プライマリ・コンテンツに移動
Oracle® Databaseユーティリティ
12cリリース1 (12.1.0.2)
B71303-09
目次へ移動
目次
索引へ移動
索引

前
次

データ・ポンプ・レガシー・モードでのファイルの場所の管理

オリジナルのバージョンはクライアントベース、データ・ポンプはサーバーベースであるため、オリジナルのエクスポートとインポート、およびデータ・ポンプ・エクスポートとデータ・ポンプ・インポートは、ダンプ・ファイルとログ・ファイルの書込み/読取りを行える場所によって異なります。

オリジナルのエクスポートおよびインポートでは、FILEパラメータとLOGパラメータを使用して、それぞれダンプ・ファイル名とログ・ファイル名を指定します。これらのファイル名は常にクライアント・システムに対してローカルなファイルを参照し、パスの指定を含めることもできます。
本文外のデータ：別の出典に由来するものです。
(* ===== verification/LogSystem.v ===== *)
(** * LogSystem: from the Core Log to the Status Interface

    The log buffer of the Supervisor ([Telemetry]), the observer that forwards it, the broker with its subscriptions
    ([LogBroker]) and the reader and buffer of the interface ([FrontendLogs]), in any interleaving of their steps.
    [logs_shown]: no line is lost without a gap being reported, whatever is evicted, truncated, disconnected or
    reconnected on the way.

    [coverage_hides_loss] is the one operation that this does not hold for: [apply_tail_coverage] takes back the report of
    a gap that it does not cover. *)

From S2P Require Import Prelude Text Constants Json Domain Telemetry Application Subscriber ClientError StatusStream LogBroker LogFollow TuiState FrontendLogs.
Local Open Scope Z_scope.

(** ** Reading from the broker *)

Section reading.
Context (json_to_vec : Json → bytes) (logged : gmap Z CoreLogRecord).

Lemma broker_tail_loop_spec newest acc bytes out truncated :
  broker_tail_loop json_to_vec newest acc bytes = (out, truncated) →
  ∃ taken rest, newest = taken ++ rest ∧ out = (log_record_from <$> reverse taken) ++ acc ∧ (truncated = false → rest = []).
Proof.
  revert acc bytes; induction newest as [|r newest IH]; intros acc bytes; cbn [broker_tail_loop].
  { intros [= <- <-]. by exists [], []. }
  destruct (_ || _); [intros [= <- <-]; by exists [], (r :: newest)|]. intros (taken & rest & -> & -> & Hr)%IH.
  exists (r :: taken), rest. split; [done|]. split; [|done]. by rewrite reverse_cons, fmap_app, <-(assoc_L (++)).
Qed.

Lemma records_gap_false rs : Forall (λ r, logged !! sequence r = Some r) rs →
  wire_records_have_gap (log_record_from <$> rs) = false → consecutive None (sequences rs).
Proof.
  induction rs as [|a rs IH]; [done|]. intros [_ Hrs]%Forall_cons. specialize (IH Hrs). destruct rs as [|c rs]; [done|].
  cbn [fmap list_fmap wire_records_have_gap log_record_from lr_sequence]. intros [Hg Hrest]%orb_false_iff.
  destruct (IH Hrest) as [_ Hc]. split; [done|]. split; [|exact Hc]. destruct (checked_add (sequence a) 1) as [e|] eqn:He; [|done].
  apply checked_add_Some in He as [-> _]. by apply negb_false_iff, Z.eqb_eq in Hg.
Qed.

(** The answer to a client that has the records up to [after]. *)
Lemma log_tail_spec top o st after :
  broker_inv logged top o st → below after (lb_sequence_horizon st) → (∀ t, top = Some t → t < u64_max) →
  let t := log_tail json_to_vec after st in
  ∃ rs, tail_records t = log_record_from <$> rs ∧ Forall (λ r, logged !! sequence r = Some r) rs ∧ tail_sequence_horizon t = lb_sequence_horizon st ∧
    follows (tail_gap t) after (sequences rs) ∧ below (reached after (sequences rs)) (lb_sequence_horizon st) ∧
    (tail_gap t = false → reached after (sequences rs) = lb_sequence_horizon st).
Proof.
  intros [_ Htop _ Hl Hr Hb _] Ha Hmax. unfold log_tail. destruct (broker_tail_loop _ _ _ _) as [out truncated] eqn:Hloop.
  apply broker_tail_loop_spec in Hloop as (taken & rest & Hsplit & -> & Htr). rewrite app_nil_r.
  assert (filter (newer after) (lb_records st) = reverse rest ++ reverse taken) as Hwant
    by (by rewrite <-reverse_app, <-Hsplit, filter_reverse, reverse_involutive).
  pose proof (rising_newer after _ Hr) as Hrise. rewrite Hwant in Hrise.
  set (rs := reverse taken) in *. exists rs. cbn [tail_records tail_sequence_horizon tail_gap].
  assert (Forall (λ r, logged !! sequence r = Some r ∧ below (Some (sequence r)) (lb_sequence_horizon st)) rs) as Hrs.
  { rewrite Forall_forall in *. intros r Hin. assert (r ∈ filter (newer after) (lb_records st)) as [_ Hin']%list_elem_of_filter
      by (rewrite Hwant; apply elem_of_app; by right). split; [by apply Hl|]. eapply below_trans; [|exact Hb].
    apply (rising_bound None); [done|]. by apply list_elem_of_fmap_2. }
  apply Forall_and in Hrs as [Hrl Hrb].
  assert (rising after (sequences rs)) as Hrr.
  { unfold sequences in Hrise. rewrite fmap_app in Hrise. apply rising_app in Hrise as [? ?]. eapply rising_from; [by apply rising_reached|done]. }
  assert (below (reached after (sequences rs)) (lb_sequence_horizon st)) as Hreach.
  { rewrite reached_last. destruct (last (sequences rs)) as [x|] eqn:Hx; [|exact Ha]. apply last_Some_elem_of, list_elem_of_fmap in Hx as (r & -> & Hin).
    rewrite Forall_forall in Hrb. by apply Hrb. }
  split; [done|]. split; [done|]. split; [done|].
  destruct (_ || truncated) eqn:Hgap; [by split|]. apply orb_false_iff in Hgap as [Hgap ->]. rewrite (Htr eq_refl) in *. clear Htr rest.
  cut (consecutive after (sequences rs) ∧ below (lb_sequence_horizon st) (reached after (sequences rs))).
  { intros [Hc Hback]. split; [done|]. split; [done|]. intros _. clear -Hback Hreach. destruct (reached _ _), (lb_sequence_horizon st); simpl in *; try done. f_equal. lia. }
  destruct after as [a|].
  - unfold wire_sequence_has_gap, broker_sequence_has_gap in Hgap.
    assert (checked_add a 1 = Some (a + 1)) as Hadd.
    { unfold checked_add. rewrite (proj2 (Z.leb_le _ _)); [done|]. destruct (lb_sequence_horizon st) as [h|]; [|done].
      destruct top as [t|]; [|done]. specialize (Hmax t eq_refl). simpl in *. lia. }
    rewrite Hadd in Hgap. rewrite <-list_fmap_compose in Hgap. change (_ <$> rs) with (sequences rs) in Hgap.
    destruct (gap_after_false (a + 1) (sequences rs) (lb_sequence_horizon st)) as [Hc Hback]; rewrite ?Z.add_simpl_r in *; [done| |done|done].
    rewrite Forall_forall. intros x (r & -> & Hin)%list_elem_of_fmap. rewrite Forall_forall in Hrb. specialize (Hrb r Hin).
    destruct (lb_sequence_horizon st) as [h|]; [|done]. destruct top as [t|]; [|done]. specialize (Hmax t eq_refl). simpl in *. lia.
  - apply orb_false_iff in Hgap as [[_ Hgap]%orb_false_iff Hhz]. split; [by apply records_gap_false|].
    change (reverse [] ++ rs) with rs in Hwant. rewrite newer_none in Hwant. rewrite reached_last. rewrite Hwant in Hhz.
    unfold sequences. rewrite fmap_last. destruct (lb_sequence_horizon st), (sequence <$> last rs); simpl in *; try done. lia.
Qed.
Definition no_loc : Loc := mkLoc 0 0.
Definition no_strip : StripFlags := mkStrip false false.

Definition path_node (name : string) : node :=
  PathExpression (mkPath name [name] no_loc).
Definition mustache (name : string) : node :=
  MustacheStatement no_loc (path_node name) [] None true no_strip.
Definition block_of (l : list node) : BodyData node :=
  mkBody Block no_loc l [].
Definition template_of (l : list node) : BodyData node :=
  mkBody Template no_loc l [].

(** [{{#> layout}}B{{/layout}}] as the patched parser hands it over *)
Definition partial_block : node :=
  BlockStatement no_loc (mkPath "> layout" ["> layout"] no_loc) [] None
    (block_of [TextNode no_loc "B"]) None no_strip no_strip no_strip.

(** [{{#if b}}B{{/if}}] *)
Definition inner_if : node :=
  BlockStatement no_loc (mkPath "if" ["if"] no_loc) [path_node "b"] None
    (block_of [TextNode no_loc "B"]) None no_strip no_strip no_strip.

(** [{{#if a}}A{{else}}{{#if b}}B{{/if}}{{/if}}] *)
Definition outer_if : node :=
  BlockStatement no_loc (mkPath "if" ["if"] no_loc) [path_node "a"] None
    (block_of [TextNode no_loc "A"]) (Some (block_of [inner_if]))
    no_strip no_strip no_strip.

(** ** Cutting white space, for the statements below *)

Section Cutting.
Variable p : ascii -> bool.

(** What is left once the characters of [p] at the end are cut *)
Definition cut_end (s : string) : string :=
  Js.take (String.length s - Js.count_trailing p s) s.

(** The characters of [p] at the end of a string *)
Fixpoint trailing_run (s : string) : string :=
  match s with
  | EmptyString => EmptyString
  | String c r => if p c && Js.all_chars p r then s else trailing_run r
  end.
End Cutting.

(** ** Boundaries of a text run that the printer discards *)

(** In a mode other than ["ignore"]: the first and the last child of the
    template *)
Definition trims_leading (path : AstPath) : bool :=
  isFirst path && type_is (parent path) "Template".
Definition trims_trailing (path : AstPath) : bool :=
  isLast path && type_is (parent path) "Template".

(** In the mode ["ignore"]: the parents whose first and last child, when
    white space only, is left out *)
Definition in_container (path : AstPath) : bool :=
  type_is (parent path) "Block" || type_is (parent path) "ElementNode"
  || type_is (parent path) "Template".

(** ** More sample trees *)

(** A value that holds both quotes: a, double quote, b, single quote, c *)
Definition both_quotes : string :=
  String "a" (String double_quote (String "b" (String single_quote "c"))).

(** The attribute [title] with that value *)
Definition title_attribute : node :=
  AttrNode (mkLoc 5 18) "title" (TextNode (mkLoc 11 18) both_quotes).

(** [{{#layout}}A{{else}}{{#> layout}}B{{/layout}}{{/layout}}]: a block
    whose inverse holds one partial block of its own name *)
Definition layout_else_partial : node :=
  BlockStatement no_loc (mkPath "layout" ["layout"] no_loc) [] None
    (block_of [TextNode no_loc "A"]) (Some (block_of [partial_block]))
    no_strip no_strip no_strip.

(** ** Entries of a starting tag, for the statements below *)

(** The node of an entry that has not been replaced *)
Definition node_of_entry (e : TagEntry) : node :=
  match e with
  | EntryNode _ _ n => n
  | EntryDoc _ => NullLiteral (mkLoc 0 0)
  end.

(** How often the node of index [i] of the list [prop] occurs in the
    array *)
Definition count_object (prop : string) (i : nat) (l : list TagEntry) : nat :=
  List.length (filter (is_object prop i) l).

(** The entry once the loop over the list [prop] has replaced the nodes of
    the indices [i], [i + 1], ... by the documents [docs] *)
Definition replaced_entry (prop : string) (i : nat) (docs : list Doc)
    (e : TagEntry) : TagEntry :=
  match e with
  | EntryNode q j n =>
      if String.eqb q prop && (i <=? j)%nat
         && (j <? i + List.length docs)%nat
      then EntryDoc (DArr [line; nth (j - i) docs (DStr "")])
      else e
  | EntryDoc _ => e
  end.

(** The document printed for the node of an entry *)
Definition doc_of_entry (attributeDocs modifierDocs commentDocs : list Doc)
    (e : TagEntry) : Doc :=
  match e with
  | EntryNode q j _ =>
      nth j (if String.eqb q "attributes" then attributeDocs
             else if String.eqb q "modifiers" then modifierDocs
                  else commentDocs) (DStr "")
  | EntryDoc d => d
  end.

Definition starts_before (x y : node) : Prop := locStart x <= locStart y.

Definition is_node_entry (e : TagEntry) : Prop :=
  exists q j n, e = EntryNode q j n.

Definition entry_before (a b : TagEntry) : Prop :=
  starts_before (node_of_entry a) (node_of_entry b).

(** An element with an attribute, a comment, a modifier and an attribute,
    written in this order in the source *)
Definition interleaved_element : node :=
  ElementNode (mkLoc 0 60) "div"
    [ AttrNode (mkLoc 5 10) "id" (TextNode (mkLoc 8 10) "a");
      AttrNode (mkLoc 40 50) "title" (TextNode (mkLoc 46 50) "t") ]
    [ ElementModifierStatement (mkLoc 25 35) (path_node "on") [] None ]
    [ MustacheCommentStatement (mkLoc 12 22) " note " ]
    [] [] false.

(** ** The strings of a document *)

(** The strings that a document holds, in the order of the document.  A
    line of any kind holds none, and of [ifBreak] the flat contents are
    read. *)
Fixpoint doc_text (d : Doc) : string :=
  let fix texts (l : list Doc) : string :=
    match l with
    | [] => EmptyString
    | x :: r => (doc_text x ++ texts r)%string
    end in
  match d with
  | DStr s => s
  | DArr l | DFill l => texts l
  | DGroup c | DIndent c | DDedent c => doc_text c
  | DIfBreak _ f => doc_text f
  | DLineObject _ _ _ | DBreakParent | DOpaque _ => EmptyString
  end.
データ・ポンプ・エクスポートおよびデータ・ポンプ・インポートでは、DUMPFILEパラメータとLOGFILEパラメータを使用して、それぞれダンプ・ファイル名とログ・ファイル名を指定します。これらのファイル名は常にサーバー・システムに対してローカルなファイルを参照し、パス情報を含めることはできません。かわりに、ディレクトリ・オブジェクトを使用して、パス情報を間接的に指定します。ディレクトリ・オブジェクトによって定義されるパス値は、サーバーからアクセスできる必要があります。ディレクトリ・オブジェクトは、データ・ポンプ・ジョブ用にDIRECTORYパラメータを使用して指定されます。DUMPFILEパラメータおよびLOGFILEパラメータに渡されるファイル名にディレクトリ・オブジェクトを付加することもできます。データ・ポンプを使用する特権ユーザーは、ディレクトリ・オブジェクトがコマンドラインで指定されていない場合に、デフォルト・ディレクトリ・オブジェクトを使用できます。このデフォルトのディレクトリ・オブジェクトDATA_PUMP_DIRは、インストール時に設定されます。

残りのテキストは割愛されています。